==== Material provided
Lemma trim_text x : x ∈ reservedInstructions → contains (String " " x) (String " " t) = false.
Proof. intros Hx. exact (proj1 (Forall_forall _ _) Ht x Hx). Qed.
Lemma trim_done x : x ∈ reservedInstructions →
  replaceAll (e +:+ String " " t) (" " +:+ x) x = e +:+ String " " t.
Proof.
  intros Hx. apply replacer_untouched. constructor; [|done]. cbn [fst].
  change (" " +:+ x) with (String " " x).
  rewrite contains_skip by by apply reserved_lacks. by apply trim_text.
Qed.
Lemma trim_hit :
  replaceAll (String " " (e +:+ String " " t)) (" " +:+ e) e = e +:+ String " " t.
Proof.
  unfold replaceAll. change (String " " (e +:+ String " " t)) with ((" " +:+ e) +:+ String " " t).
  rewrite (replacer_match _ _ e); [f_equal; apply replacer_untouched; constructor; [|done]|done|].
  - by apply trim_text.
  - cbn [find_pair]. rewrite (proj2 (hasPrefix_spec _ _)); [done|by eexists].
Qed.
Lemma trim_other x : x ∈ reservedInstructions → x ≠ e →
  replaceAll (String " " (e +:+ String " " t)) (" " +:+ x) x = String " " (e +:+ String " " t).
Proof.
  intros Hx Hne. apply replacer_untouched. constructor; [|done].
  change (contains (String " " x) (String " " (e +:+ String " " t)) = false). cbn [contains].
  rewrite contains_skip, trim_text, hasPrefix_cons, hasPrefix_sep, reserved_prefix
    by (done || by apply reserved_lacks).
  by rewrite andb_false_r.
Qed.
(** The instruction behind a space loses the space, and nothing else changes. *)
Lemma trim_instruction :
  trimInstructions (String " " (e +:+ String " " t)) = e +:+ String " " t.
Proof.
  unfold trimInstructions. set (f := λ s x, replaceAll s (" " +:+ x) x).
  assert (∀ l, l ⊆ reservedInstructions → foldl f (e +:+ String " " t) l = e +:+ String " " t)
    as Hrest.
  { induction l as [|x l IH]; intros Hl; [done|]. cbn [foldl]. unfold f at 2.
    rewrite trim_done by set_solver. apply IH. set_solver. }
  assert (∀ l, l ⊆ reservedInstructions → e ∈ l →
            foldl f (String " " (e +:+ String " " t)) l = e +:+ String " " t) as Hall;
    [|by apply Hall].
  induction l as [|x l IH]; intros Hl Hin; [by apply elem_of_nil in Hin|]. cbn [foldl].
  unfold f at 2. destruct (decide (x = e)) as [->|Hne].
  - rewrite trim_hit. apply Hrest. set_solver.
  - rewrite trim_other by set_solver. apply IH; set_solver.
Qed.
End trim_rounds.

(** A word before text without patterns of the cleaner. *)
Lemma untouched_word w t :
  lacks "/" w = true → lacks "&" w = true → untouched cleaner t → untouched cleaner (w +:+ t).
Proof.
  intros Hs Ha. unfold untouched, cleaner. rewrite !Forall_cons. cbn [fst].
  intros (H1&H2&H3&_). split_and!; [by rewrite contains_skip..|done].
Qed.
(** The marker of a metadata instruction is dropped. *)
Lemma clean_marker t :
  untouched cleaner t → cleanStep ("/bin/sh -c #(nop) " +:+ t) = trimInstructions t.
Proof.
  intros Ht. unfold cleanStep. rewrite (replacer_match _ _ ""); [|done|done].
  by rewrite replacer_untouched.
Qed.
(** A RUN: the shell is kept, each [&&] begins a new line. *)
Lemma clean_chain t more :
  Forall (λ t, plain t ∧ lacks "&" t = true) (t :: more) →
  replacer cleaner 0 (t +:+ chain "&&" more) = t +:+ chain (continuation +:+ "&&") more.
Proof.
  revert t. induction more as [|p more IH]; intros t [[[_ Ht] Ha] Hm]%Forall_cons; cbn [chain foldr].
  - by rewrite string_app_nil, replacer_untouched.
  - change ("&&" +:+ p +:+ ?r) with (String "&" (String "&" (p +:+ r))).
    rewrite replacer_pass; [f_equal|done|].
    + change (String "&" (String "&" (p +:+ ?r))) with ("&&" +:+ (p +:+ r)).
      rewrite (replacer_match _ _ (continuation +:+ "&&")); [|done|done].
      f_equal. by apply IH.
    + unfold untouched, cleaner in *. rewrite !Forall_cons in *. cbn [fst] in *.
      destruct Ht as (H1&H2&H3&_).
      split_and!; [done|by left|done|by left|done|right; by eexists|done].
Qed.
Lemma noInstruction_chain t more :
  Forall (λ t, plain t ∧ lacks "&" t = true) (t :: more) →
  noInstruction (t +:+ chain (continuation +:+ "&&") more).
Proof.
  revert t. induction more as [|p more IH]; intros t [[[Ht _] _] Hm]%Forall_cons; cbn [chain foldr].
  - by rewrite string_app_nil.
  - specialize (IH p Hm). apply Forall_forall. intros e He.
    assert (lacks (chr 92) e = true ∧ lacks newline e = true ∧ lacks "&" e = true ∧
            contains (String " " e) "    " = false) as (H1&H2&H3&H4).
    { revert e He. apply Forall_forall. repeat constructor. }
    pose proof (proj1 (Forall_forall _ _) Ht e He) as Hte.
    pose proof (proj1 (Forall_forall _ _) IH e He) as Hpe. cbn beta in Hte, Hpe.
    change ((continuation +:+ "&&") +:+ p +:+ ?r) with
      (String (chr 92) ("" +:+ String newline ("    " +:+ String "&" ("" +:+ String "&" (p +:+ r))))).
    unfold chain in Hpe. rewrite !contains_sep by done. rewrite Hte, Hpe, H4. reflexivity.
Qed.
========
## Action item
Count the lines above that contain the word "Hrest", and reply with only that number.

## Task output
2